* **Study material**

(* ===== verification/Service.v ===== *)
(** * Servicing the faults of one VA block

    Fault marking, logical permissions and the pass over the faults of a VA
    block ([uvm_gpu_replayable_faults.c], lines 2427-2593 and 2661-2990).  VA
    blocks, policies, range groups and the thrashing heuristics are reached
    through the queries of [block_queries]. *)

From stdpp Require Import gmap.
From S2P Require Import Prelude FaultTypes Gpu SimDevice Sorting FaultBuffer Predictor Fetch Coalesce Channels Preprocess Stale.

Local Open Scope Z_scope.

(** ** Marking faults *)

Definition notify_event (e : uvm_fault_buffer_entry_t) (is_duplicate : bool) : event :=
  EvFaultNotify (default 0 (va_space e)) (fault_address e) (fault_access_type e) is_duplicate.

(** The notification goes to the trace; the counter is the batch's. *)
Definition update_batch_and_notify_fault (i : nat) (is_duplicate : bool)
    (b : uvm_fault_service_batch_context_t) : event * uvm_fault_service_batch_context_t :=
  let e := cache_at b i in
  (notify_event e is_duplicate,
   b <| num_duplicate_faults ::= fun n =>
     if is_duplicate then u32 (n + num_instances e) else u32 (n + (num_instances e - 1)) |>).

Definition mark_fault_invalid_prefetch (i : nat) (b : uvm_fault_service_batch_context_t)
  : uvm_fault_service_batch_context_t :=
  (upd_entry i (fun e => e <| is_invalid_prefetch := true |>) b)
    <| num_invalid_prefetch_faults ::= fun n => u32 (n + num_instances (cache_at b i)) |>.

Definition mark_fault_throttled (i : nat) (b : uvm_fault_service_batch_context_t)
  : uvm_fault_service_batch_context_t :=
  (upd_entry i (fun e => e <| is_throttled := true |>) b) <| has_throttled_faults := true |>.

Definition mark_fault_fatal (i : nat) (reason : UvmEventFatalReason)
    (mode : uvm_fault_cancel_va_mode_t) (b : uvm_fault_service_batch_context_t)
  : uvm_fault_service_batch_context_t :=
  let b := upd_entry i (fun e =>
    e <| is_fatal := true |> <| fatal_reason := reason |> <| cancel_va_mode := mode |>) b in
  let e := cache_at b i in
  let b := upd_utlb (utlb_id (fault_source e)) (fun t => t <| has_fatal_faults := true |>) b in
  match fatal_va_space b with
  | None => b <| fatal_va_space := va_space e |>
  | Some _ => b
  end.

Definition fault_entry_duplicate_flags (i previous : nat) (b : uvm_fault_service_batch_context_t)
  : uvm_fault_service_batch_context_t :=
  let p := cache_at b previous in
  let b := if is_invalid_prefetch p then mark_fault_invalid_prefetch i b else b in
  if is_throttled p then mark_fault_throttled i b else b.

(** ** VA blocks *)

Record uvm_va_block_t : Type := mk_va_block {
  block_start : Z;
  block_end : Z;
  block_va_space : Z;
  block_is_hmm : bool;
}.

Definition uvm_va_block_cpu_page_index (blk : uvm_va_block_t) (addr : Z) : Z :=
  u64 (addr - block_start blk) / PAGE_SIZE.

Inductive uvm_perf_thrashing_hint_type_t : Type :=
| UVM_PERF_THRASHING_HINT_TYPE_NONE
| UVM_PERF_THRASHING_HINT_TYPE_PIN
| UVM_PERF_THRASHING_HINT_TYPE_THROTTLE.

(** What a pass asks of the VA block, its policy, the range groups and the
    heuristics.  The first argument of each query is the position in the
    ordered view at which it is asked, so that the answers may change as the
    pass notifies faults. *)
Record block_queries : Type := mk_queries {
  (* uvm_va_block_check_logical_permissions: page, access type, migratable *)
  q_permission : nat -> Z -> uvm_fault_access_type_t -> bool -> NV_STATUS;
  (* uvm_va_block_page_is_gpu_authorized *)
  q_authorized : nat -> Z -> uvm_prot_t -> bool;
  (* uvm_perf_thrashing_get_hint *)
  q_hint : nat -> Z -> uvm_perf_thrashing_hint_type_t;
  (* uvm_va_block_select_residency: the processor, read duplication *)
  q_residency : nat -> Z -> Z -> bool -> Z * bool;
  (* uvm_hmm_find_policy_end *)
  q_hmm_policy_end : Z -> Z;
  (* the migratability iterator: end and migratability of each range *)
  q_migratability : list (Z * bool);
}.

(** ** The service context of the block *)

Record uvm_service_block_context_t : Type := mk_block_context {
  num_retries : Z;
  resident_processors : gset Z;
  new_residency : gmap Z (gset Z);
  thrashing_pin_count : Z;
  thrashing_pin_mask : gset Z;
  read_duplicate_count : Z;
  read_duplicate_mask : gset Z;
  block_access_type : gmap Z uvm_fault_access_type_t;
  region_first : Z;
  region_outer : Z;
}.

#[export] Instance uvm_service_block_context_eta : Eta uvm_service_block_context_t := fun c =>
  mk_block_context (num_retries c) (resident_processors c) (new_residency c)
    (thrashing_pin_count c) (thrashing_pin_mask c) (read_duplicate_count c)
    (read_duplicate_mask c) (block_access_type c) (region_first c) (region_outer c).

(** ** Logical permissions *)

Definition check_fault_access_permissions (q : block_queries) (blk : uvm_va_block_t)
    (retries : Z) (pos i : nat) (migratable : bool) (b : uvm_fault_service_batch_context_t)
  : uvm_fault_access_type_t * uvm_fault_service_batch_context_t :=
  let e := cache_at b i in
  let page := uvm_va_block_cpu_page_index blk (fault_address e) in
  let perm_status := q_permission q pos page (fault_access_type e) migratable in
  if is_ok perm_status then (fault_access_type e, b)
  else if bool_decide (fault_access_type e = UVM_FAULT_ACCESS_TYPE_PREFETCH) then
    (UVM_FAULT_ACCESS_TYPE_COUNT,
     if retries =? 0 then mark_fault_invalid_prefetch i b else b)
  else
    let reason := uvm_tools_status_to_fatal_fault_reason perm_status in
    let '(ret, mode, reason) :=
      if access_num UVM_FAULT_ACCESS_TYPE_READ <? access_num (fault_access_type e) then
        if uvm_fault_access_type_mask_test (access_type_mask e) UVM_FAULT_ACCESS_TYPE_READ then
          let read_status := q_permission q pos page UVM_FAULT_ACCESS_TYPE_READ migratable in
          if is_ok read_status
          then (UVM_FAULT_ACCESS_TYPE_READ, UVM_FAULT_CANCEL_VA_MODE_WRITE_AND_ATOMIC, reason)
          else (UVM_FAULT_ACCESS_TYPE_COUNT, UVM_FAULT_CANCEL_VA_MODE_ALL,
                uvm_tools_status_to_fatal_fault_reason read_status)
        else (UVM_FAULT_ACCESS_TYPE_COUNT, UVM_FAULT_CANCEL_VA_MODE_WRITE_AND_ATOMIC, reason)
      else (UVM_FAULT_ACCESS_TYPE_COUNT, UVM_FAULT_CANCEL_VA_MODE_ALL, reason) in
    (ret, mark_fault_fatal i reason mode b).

--

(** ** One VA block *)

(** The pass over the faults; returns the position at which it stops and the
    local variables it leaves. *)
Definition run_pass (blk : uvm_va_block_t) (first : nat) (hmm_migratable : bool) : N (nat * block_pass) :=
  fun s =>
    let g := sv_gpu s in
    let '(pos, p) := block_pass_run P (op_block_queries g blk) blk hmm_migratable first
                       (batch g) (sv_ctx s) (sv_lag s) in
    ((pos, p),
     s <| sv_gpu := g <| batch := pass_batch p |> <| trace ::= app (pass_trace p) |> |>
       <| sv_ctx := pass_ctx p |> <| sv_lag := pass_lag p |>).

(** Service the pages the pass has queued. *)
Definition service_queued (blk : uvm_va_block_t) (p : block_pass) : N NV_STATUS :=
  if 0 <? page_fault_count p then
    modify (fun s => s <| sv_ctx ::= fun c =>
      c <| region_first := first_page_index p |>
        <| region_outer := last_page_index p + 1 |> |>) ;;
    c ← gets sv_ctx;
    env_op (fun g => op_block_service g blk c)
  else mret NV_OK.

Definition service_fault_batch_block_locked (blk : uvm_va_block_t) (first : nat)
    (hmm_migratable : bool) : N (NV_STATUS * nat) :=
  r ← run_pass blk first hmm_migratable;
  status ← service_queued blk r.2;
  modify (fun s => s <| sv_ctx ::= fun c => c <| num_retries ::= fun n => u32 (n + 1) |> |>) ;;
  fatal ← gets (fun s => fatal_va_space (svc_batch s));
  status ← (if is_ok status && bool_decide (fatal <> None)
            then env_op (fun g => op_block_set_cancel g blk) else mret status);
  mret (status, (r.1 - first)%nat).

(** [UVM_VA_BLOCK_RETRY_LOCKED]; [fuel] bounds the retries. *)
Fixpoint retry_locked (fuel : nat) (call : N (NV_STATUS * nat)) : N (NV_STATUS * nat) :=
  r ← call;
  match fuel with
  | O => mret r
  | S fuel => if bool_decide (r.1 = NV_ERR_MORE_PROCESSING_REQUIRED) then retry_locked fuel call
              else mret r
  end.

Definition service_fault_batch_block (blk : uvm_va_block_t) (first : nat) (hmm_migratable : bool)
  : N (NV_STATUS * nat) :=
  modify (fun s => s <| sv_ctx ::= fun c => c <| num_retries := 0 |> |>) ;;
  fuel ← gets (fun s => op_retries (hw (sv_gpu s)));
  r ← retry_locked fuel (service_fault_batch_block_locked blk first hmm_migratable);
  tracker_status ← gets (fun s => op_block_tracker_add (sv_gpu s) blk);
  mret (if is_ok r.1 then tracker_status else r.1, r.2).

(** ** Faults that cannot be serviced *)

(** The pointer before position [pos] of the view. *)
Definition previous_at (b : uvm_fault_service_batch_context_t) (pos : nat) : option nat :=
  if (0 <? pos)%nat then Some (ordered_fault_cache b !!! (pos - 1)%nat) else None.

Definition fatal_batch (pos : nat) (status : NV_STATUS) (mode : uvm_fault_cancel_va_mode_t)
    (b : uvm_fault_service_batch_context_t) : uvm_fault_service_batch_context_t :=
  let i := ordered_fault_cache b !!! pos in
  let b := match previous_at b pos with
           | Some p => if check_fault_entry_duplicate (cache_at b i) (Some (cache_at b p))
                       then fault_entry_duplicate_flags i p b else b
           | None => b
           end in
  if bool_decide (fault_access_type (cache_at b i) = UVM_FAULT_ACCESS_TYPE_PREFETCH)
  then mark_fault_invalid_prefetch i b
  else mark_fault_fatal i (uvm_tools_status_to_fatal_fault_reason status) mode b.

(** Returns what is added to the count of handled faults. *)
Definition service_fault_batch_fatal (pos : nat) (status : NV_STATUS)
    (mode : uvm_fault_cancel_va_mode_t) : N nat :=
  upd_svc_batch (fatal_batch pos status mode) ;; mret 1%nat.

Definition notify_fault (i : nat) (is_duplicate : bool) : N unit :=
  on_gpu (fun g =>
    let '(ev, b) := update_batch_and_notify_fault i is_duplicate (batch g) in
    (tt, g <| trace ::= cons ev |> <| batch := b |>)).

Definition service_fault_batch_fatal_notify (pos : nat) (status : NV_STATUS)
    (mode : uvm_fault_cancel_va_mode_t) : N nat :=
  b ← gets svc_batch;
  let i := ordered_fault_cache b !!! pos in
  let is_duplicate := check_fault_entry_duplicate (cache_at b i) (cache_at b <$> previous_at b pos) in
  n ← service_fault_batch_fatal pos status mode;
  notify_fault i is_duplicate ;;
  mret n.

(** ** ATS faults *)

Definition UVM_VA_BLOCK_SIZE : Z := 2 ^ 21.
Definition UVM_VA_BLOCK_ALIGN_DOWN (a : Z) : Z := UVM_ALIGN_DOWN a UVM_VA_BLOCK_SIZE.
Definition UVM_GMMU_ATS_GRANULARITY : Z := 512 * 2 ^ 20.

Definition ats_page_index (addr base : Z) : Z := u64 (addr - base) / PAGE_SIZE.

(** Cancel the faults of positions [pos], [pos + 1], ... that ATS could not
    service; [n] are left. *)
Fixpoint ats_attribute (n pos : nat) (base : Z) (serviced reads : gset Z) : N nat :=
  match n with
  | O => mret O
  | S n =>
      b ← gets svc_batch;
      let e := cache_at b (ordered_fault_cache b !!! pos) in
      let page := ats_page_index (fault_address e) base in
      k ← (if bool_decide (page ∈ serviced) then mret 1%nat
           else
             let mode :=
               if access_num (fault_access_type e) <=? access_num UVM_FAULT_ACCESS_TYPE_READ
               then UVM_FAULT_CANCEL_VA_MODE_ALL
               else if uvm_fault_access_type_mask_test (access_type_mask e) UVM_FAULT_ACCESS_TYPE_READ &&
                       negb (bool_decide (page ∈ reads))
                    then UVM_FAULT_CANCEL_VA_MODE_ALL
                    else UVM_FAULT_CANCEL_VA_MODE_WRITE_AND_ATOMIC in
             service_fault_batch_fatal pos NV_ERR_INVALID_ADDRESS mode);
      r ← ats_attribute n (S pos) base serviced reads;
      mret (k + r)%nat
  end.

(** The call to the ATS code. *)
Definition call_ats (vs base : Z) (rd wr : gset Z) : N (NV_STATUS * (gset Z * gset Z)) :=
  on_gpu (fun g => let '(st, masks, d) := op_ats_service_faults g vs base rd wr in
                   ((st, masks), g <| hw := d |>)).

* **About this task**
All lines above from the one holding "(* ===== verification/Service.v ===== *)" to the one holding "match fatal_va_space b with", inclusive, are to be copied exactly; no other line is wanted.

* **Expected output**
(* ===== verification/Service.v ===== *)
(** * Servicing the faults of one VA block

    Fault marking, logical permissions and the pass over the faults of a VA
    block ([uvm_gpu_replayable_faults.c], lines 2427-2593 and 2661-2990).  VA
    blocks, policies, range groups and the thrashing heuristics are reached
    through the queries of [block_queries]. *)

From stdpp Require Import gmap.
From S2P Require Import Prelude FaultTypes Gpu SimDevice Sorting FaultBuffer Predictor Fetch Coalesce Channels Preprocess Stale.

Local Open Scope Z_scope.

(** ** Marking faults *)

Definition notify_event (e : uvm_fault_buffer_entry_t) (is_duplicate : bool) : event :=
  EvFaultNotify (default 0 (va_space e)) (fault_address e) (fault_access_type e) is_duplicate.

(** The notification goes to the trace; the counter is the batch's. *)
Definition update_batch_and_notify_fault (i : nat) (is_duplicate : bool)
    (b : uvm_fault_service_batch_context_t) : event * uvm_fault_service_batch_context_t :=
  let e := cache_at b i in
  (notify_event e is_duplicate,
   b <| num_duplicate_faults ::= fun n =>
     if is_duplicate then u32 (n + num_instances e) else u32 (n + (num_instances e - 1)) |>).

Definition mark_fault_invalid_prefetch (i : nat) (b : uvm_fault_service_batch_context_t)
  : uvm_fault_service_batch_context_t :=
  (upd_entry i (fun e => e <| is_invalid_prefetch := true |>) b)
    <| num_invalid_prefetch_faults ::= fun n => u32 (n + num_instances (cache_at b i)) |>.

Definition mark_fault_throttled (i : nat) (b : uvm_fault_service_batch_context_t)
  : uvm_fault_service_batch_context_t :=
  (upd_entry i (fun e => e <| is_throttled := true |>) b) <| has_throttled_faults := true |>.

Definition mark_fault_fatal (i : nat) (reason : UvmEventFatalReason)
    (mode : uvm_fault_cancel_va_mode_t) (b : uvm_fault_service_batch_context_t)
  : uvm_fault_service_batch_context_t :=
  let b := upd_entry i (fun e =>
    e <| is_fatal := true |> <| fatal_reason := reason |> <| cancel_va_mode := mode |>) b in
  let e := cache_at b i in
  let b := upd_utlb (utlb_id (fault_source e)) (fun t => t <| has_fatal_faults := true |>) b in
  match fatal_va_space b with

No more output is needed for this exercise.